By 2030 it is estimated that roughly 50% of adults in the United States will be obese, with 25% having severe obesity1. The prevalence of obesity in U.S. adults has increased from 30.5 to 41.9% from 1999 to 2023; the prevalence of severe obesity has increased from 4.7 to 9.2%. Approximately 18% of U.S. children currently are obese2. The estimation from twin and GWAS data is that the risk of obesity is 30–50% heritable3,4,5,6. Changes in underlying genetics cannot be responsible for large increases in the prevalence of obesity over such a short period of time; however, the propensity to gain weight in an environment with ready access to food is largely genetic7. Genome-wide association studies have identified many common variants associated with body weight regulation8,9,10. More recently, polygenic risk scores aggregating large numbers genetic variants, each with small contributions to energy homeostasis, can be used to predict obesity deciles in some genetic ancestries11. However, the known genome-wide significant loci only explain ~6% of variation in BMI12,13. Exome sequencing of large numbers of individuals has accelerated the discovery of rare genetic contributors to quantitative phenotypes such as height14,15, celiac disease16, and dyslipidemia17,18. In many instances the precise mechanistically functional relevance of these associated genetic variants remains unknown.

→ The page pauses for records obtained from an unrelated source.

(** * RHUI: the user-interface broadcast layer of the race timer

    A shallow embedding of [src/server/RHUI.py].  The class [RHUI] keeps three
    registries (pilot attributes, UI panels, general settings) and offers one
    [emit_<topic>] method per wire topic.  Every method reads the race
    context, builds a dictionary payload and hands it to the socket layer;
    a few of them also trigger an event or run an external program.

    The embedding keeps the effects explicit: a method is a computation that
    yields the chronological list of the calls it made to its collaborators
    (socket sends, event triggers, log records, subprocess runs) together with
    either its return value or the exception that escaped it. *)

From Stdlib Require Import List String Ascii ZArith Bool Lia.
From Stdlib Require Import Sorted Permutation DecimalString.
From Stdlib Require DecimalPos DecimalZ.
Import ListNotations.

Open Scope string_scope.
Open Scope list_scope.
Open Scope Z_scope.

Set Warnings "-register-all".

(** ** Python's [list.sort(key=...)]

    [list.sort] is a stable sort that compares keys with [<] only.  On a total
    preorder a stable sort has one possible result, so the built-in is
    modelled by the stable insertion sort below: an element goes in front of
    the first element whose key is not smaller than its own. *)

Section StableSort.

Variables (A K : Type).
Variable key : A -> K.
Variable leb : K -> K -> bool.

Definition key_le (x y : A) : Prop := leb (key x) (key y) = true.

(** Two keys are tied when neither is smaller than the other. *)
Definition tied (a b : K) : bool := leb a b && leb b a.

Fixpoint insert (x : A) (l : list A) : list A :=
  match l with
  | [] => [x]
  | h :: t => if leb (key x) (key h) then x :: h :: t else h :: insert x t
  end.

Fixpoint sort (l : list A) : list A :=
  match l with
  | [] => []
  | x :: t => insert x (sort t)
  end.

End StableSort.

Arguments insert {A K} key leb x l.
Arguments sort {A K} key leb l.
Arguments key_le {A K} key leb x y.
Arguments tied {K} leb a b.

(** ** Python values

    Payloads are dictionaries of JSON-serialisable values. *)

Inductive value : Type :=
| VNone
| VBool (b : bool)
| VInt (z : Z)
| VStr (s : string)
| VList (l : list value)
| VDict (d : list (string * value)).

(** A [dict] keeps its keys in insertion order; assigning to a key that is
    already there replaces the value in place. *)
Definition dict : Type := list (string * value).

Fixpoint dict_get (k : string) (d : dict) : option value :=
  match d with
  | [] => None
  | (k', v) :: t => if String.eqb k k' then Some v else dict_get k t
  end.

Fixpoint dict_set (k : string) (v : value) (d : dict) : dict :=
  match d with
  | [] => [(k, v)]
  | (k', v') :: t =>
      if String.eqb k k' then (k, v) :: t else (k', v') :: dict_set k v t
  end.

(** [k in params] for the keyword arguments of a call. *)
Definition has_key (k : string) (params : dict) : bool :=
  match dict_get k params with Some _ => true | None => false end.

(** [str(n)] for an integer. *)
Definition str (z : Z) : string := NilZero.string_of_int (Z.to_int z).

(** [sep.join(l)] *)
Definition join (sep : string) (l : list string) : string :=
  String.concat sep l.

(** [s.rstrip()]: trailing white space is removed.  A text is kept as its
    UTF-8 bytes, so the white space characters of [str.isspace] are the ASCII
    ones (codes 9 to 13 and 28 to 32) and the byte sequences of U+0085,
    U+00A0, U+1680, U+2000 to U+200A, U+2028, U+2029, U+202F, U+205F and
    U+3000. *)
Definition isspace (c : ascii) : bool :=
  let n := N_of_ascii c in
  ((9 <=? n) && (n <=? 13) || (28 <=? n) && (n <=? 32))%N.

(** The two-byte white space characters: U+0085 and U+00A0. *)
Definition isspace2 (c1 c2 : ascii) : bool :=
  let b1 := N_of_ascii c1 in
  let b2 := N_of_ascii c2 in
  ((b1 =? 194) && ((b2 =? 133) || (b2 =? 160)))%N.

(** The three-byte white space characters: U+1680, U+2000 to U+200A, U+2028,
    U+2029, U+202F, U+205F and U+3000. *)
Definition isspace3 (c1 c2 c3 : ascii) : bool :=
  let b1 := N_of_ascii c1 in
  let b2 := N_of_ascii c2 in
  let b3 := N_of_ascii c3 in
  ((b1 =? 225) && (b2 =? 154) && (b3 =? 128)
   || (b1 =? 226) && (b2 =? 128)
      && ((128 <=? b3) && (b3 <=? 138)
          || (b3 =? 168) || (b3 =? 169) || (b3 =? 175))
   || (b1 =? 226) && (b2 =? 129) && (b3 =? 159)
   || (b1 =? 227) && (b2 =? 128) && (b3 =? 128))%N.

(** The bytes of a text, last byte first, without the white space
    characters at their beginning. *)
Fixpoint strip_reversed (l : list ascii) : list ascii :=
  match l with
  | [] => []
  | c3 :: t1 =>
      if isspace c3 then strip_reversed t1
      else
        match t1 with
        | [] => l
        | c2 :: t2 =>
            if isspace2 c2 c3 then strip_reversed t2
            else
              match t2 with
              | [] => l
              | c1 :: t3 =>
                  if isspace3 c1 c2 c3 then strip_reversed t3 else l
              end
        end
  end.

Definition rstrip (s : string) : string :=
  string_of_list_ascii
    (rev (strip_reversed (rev (list_ascii_of_string s)))).

(** [l[i]] with Python's negative indices; out of range raises. *)
Definition getitem {A : Type} (l : list A) (i : Z) : option A :=
  let n := Z.of_nat (List.length l) in
  if (0 <=? i) && (i <? n) then nth_error l (Z.to_nat i)
  else if (- n <=? i) && (i <? 0) then nth_error l (Z.to_nat (n + i))
  else None.

(** [list(OrderedDict.fromkeys(l))]: every element becomes a key, in the
    order in which it is first met. *)
Definition fromkeys (l : list Z) : list Z :=
  fold_left (fun keys x => if existsb (Z.eqb x) keys then keys else keys ++ [x])
            l [].

(** ** Exceptions, collaborator calls and computations *)

Inductive exn : Type :=
| AttributeError (msg : string)
| TypeError (msg : string)
| IndexError (msg : string)
| JSONDecodeError (msg : string)
| CalledProcessError (returncode : Z)
| FileNotFoundError (msg : string)
| TimeoutExpired (cmd : string)
| UnicodeDecodeError (msg : string)
| RuntimeError (msg : string).

(** The event kinds of [eventmanager.Evt] that this file triggers. *)
Module Evt.
Inductive t : Type := MESSAGE_INTERRUPT | MESSAGE_STANDARD | RACE_FIRST_PASS.
End Evt.

(** Where a socket message goes.
    - [Caller]: [flask_socketio.emit(topic, payload)], the reply to the client
      whose request is being served;
    - [Room sid]: [emit(topic, payload, namespace='/', room=sid)];
    - [AllExceptCaller]: [emit(..., broadcast=True, include_self=False)];
    - [All]: [self._socket.emit(topic, payload)]. *)
Inductive dest : Type :=
| Caller
| Room (sid : string)
| AllExceptCaller
| All.

Inductive call : Type :=
| SocketEmit (topic : string) (payload : value) (to : dest)
| EventTrigger (evt : Evt.t) (data : value)
| LoggerException (msg : string) (e : exn)
| CheckOutput (cmd : string).

(** A computation: the calls made so far, in order, and the outcome. *)
Definition M (A : Type) : Type := (list call * (exn + A))%type.

Definition ret {A : Type} (a : A) : M A := ([], inr a).

Definition raise {A : Type} (e : exn) : M A := ([], inl e).

Definition bind {A B : Type} (m : M A) (f : A -> M B) : M B :=
  match m with
  | (t, inl e) => (t, inl e)
  | (t, inr a) => let '(t', r) := f a in (t ++ t', r)
  end.

(** [try: m except Exception as e: h e] *)
Definition try_except {A : Type} (m : M A) (h : exn -> M A) : M A :=
  match m with
  | (t, inl e) => let '(t', r) := h e in (t ++ t', r)
  | (t, inr a) => (t, inr a)
  end.

Definition do_call (c : call) : M unit := ([c], inr tt).

(** An outcome computed elsewhere (a parse, a lookup) enters a computation. *)
Definition lift {A : Type} (r : exn + A) : M A := ([], r).

Notation "x <- m ;; k" := (bind m (fun x => k))
  (at level 61, m at next level, right associativity).
Notation "m ;;; k" := (bind m (fun _ => k))
  (at level 61, right associativity).

Definition trace {A : Type} (m : M A) : list call := fst m.
Definition outcome {A : Type} (m : M A) : exn + A := snd m.

(** The socket messages and the log records of a trace. *)
Definition is_emit (c : call) : bool :=
  match c with SocketEmit _ _ _ => true | _ => false end.

Definition is_log (c : call) : bool :=
  match c with LoggerException _ _ => true | _ => false end.

(** ** The registries of [RHUI] *)

Module PilotAttribute.
Record t : Type := mk { name : string; label : string; fieldtype : string }.
End PilotAttribute.

Module UIPanel.
Record t : Type :=
  mk { name : string; label : string; page : string; order : Z }.
End UIPanel.

(** [panel] is [None] for a setting that was registered without a panel. *)
Module GeneralSetting.
Record t : Type :=
  mk { name : string; label : string; panel : option string;
       fieldtype : string; order : Z }.
End GeneralSetting.

Record RHUI : Type := mkRHUI {
  _pilot_attributes : list PilotAttribute.t;
  _ui_panels : list UIPanel.t;
  _general_settings : list GeneralSetting.t
}.

(** [RHUI.__init__] *)
Definition init : RHUI := mkRHUI [] [] [].

(** Each [register_*] appends to its registry and returns the registry. *)
Definition register_pilot_attribute (self : RHUI)
    (name label fieldtype : string) : RHUI * list PilotAttribute.t :=
  let l := _pilot_attributes self ++ [PilotAttribute.mk name label fieldtype] in
  (mkRHUI l (_ui_panels self) (_general_settings self), l).

Definition register_ui_panel (self : RHUI)
    (name label page : string) (order : Z) : RHUI * list UIPanel.t :=
  let l := _ui_panels self ++ [UIPanel.mk name label page order] in
  (mkRHUI (_pilot_attributes self) l (_general_settings self), l).

Definition register_general_setting (self : RHUI)
    (name label : string) (panel : option string) (fieldtype : string)
    (order : Z) : RHUI * list GeneralSetting.t :=
  let l := _general_settings self
           ++ [GeneralSetting.mk name label panel fieldtype order] in
  (mkRHUI (_pilot_attributes self) (_ui_panels self) l, l).

Definition general_settings (self : RHUI) : list GeneralSetting.t :=
  _general_settings self.

Definition pilot_attributes (self : RHUI) : list PilotAttribute.t :=
  _pilot_attributes self.

(** [setting.panel == name]: equality of two optional strings. *)
Definition panel_eqb (p q : option string) : bool :=
  match p, q with
  | None, None => true
  | Some a, Some b => String.eqb a b
  | _, _ => false
  end.

(** The loop of [get_panel_settings]: the payload starts empty and every
    setting whose panel is [name] is appended to it. *)
Definition get_panel_settings (self : RHUI) (name : option string)
  : list GeneralSetting.t :=
  fold_left
    (fun payload setting =>
       if panel_eqb (GeneralSetting.panel setting) name
       then payload ++ [setting] else payload)
    (general_settings self) [].

(** ** The race context read by the emitters

    The stored entities of [Database], with the fields this file reads.
    Fields that are only copied into a payload are kept as values. *)

Module Pilot.
Record t : Type := mk {
  id : Z; callsign : string; team : string; phonetic : string;
  name : string; active : value; color : value
}.
End Pilot.

Module Heat.
Record t : Type := mk {
  id : Z; note : value; displayname : string; class_id : value;
  order : value; status : value; auto_frequency : value
}.
End Heat.

Module HeatNode.
Record t : Type := mk {
  id : Z; heat_id : Z; node_index : option Z; pilot_id : value;
  color : value; method : Z; seed_rank : value; seed_id : value
}.
End HeatNode.

(** A stored attribute value of a pilot: a named text. *)
Module PilotAttributeValue.
Record t : Type := mk { name : string; value : string }.
End PilotAttributeValue.

(** [json.loads(profile.frequencies)]: bands, channels and frequencies per
    node. *)
Record Frequencies : Type := mkFrequencies {
  freq_b : list (option string);
  freq_c : list (option Z);
  freq_f : list Z
}.

Record RaceContext : Type := mkRaceContext {
  get_pilots : list Pilot.t;
  get_heats : list Heat.t;
  (** the heat nodes of all heats, in stored order *)
  heatNodes : list HeatNode.t;
  get_option : string -> value;
  TEAM_NAMES_LIST : list string;
  savedPilotRaces_has_pilot : Z -> bool;
  savedRaceMetas_has_heat : Z -> bool;
  get_pilot_attributes : Pilot.t -> list PilotAttributeValue.t;
  led_manager_isEnabled : bool;
  (** the outcome of [json.loads] on the stored frequencies of the profile *)
  profile_frequencies : exn + Frequencies;
  num_nodes : nat;
  (** [pagecache.get_cache()] *)
  get_cache : exn + value;
  (** [subprocess.check_output(cmd, shell=True).decode("utf-8")]: the text
      printed by the command, or the exception of the run or of the decoding *)
  check_output : string -> exn + string;
  (** [RHUtils.phonetictime_format] *)
  phonetictime_format : value -> value -> string;
  (** [ProgramMethod.HEAT_RESULT] and [ProgramMethod.CLASS_RESULT] *)
  HEAT_RESULT : Z;
  CLASS_RESULT : Z;
  (** Flask's [request]: [None] when no request is being served, [Some None]
      for a request that has no session id (a page request), [Some (Some
      sid)] for the request of a socket client *)
  request : option (option string)
}.

Definition get_pilot (rc : RaceContext) (pilot_id : Z) : option Pilot.t :=
  find (fun p => Pilot.id p =? pilot_id) (get_pilots rc).

Definition get_heatNodes_by_heat (rc : RaceContext) (heat_id : Z)
  : list HeatNode.t :=
  filter (fun n => HeatNode.heat_id n =? heat_id) (heatNodes rc).

(** ** The calls to the collaborators *)

Definition emit (topic : string) (payload : value) : M unit :=
  do_call (SocketEmit topic payload Caller).

Definition emit_room (topic : string) (payload : value) (sid : string)
  : M unit :=
  do_call (SocketEmit topic payload (Room sid)).

Definition emit_noself (topic : string) (payload : value) : M unit :=
  do_call (SocketEmit topic payload AllExceptCaller).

Recent advances in the treatment of obesity19 and hyperlipidemia20 have used human genetics to identify genes contributing to extreme phenotypes to understand biology and molecular mechanisms and develop novel interventions. The advent of large-scale exome/genome sequencing in the United Kingdom Biobank (UKBB) and All of Us has extended the ability to assess rare variants at large scale in addition to prior methods of assessing common variants in GWAS. In the current study we combine the power of large population genomic data from the UKBB and All of Us and an extreme obesity cohort recruited at Columbia University. We report the association of predicted loss of function (pLoF) alleles in the gene BSN with body mass index (BMI).


Cohorts and overview of analysis workflow

We obtained data from three cohorts to identify new obesity risk genes: 1) the UK Biobank (UKBB) study21,22 (interim 200k release, Table 1) with exome sequence data and basic phenotype information. We excluded related individuals and individuals with a history of cancer or eating disorders and limited analysis to the 144,496 individuals of European ancestry by principal component analysis. 2) a cohort recruited at Columbia University (the Columbia cohort- summarized in Table 2) enriched in early onset and extreme obesity23 with 1598 probands with exome sequencing data, and 3) the All of Us dataset of about 50,000 European ancestry individuals with both BMI and whole genome sequencing data.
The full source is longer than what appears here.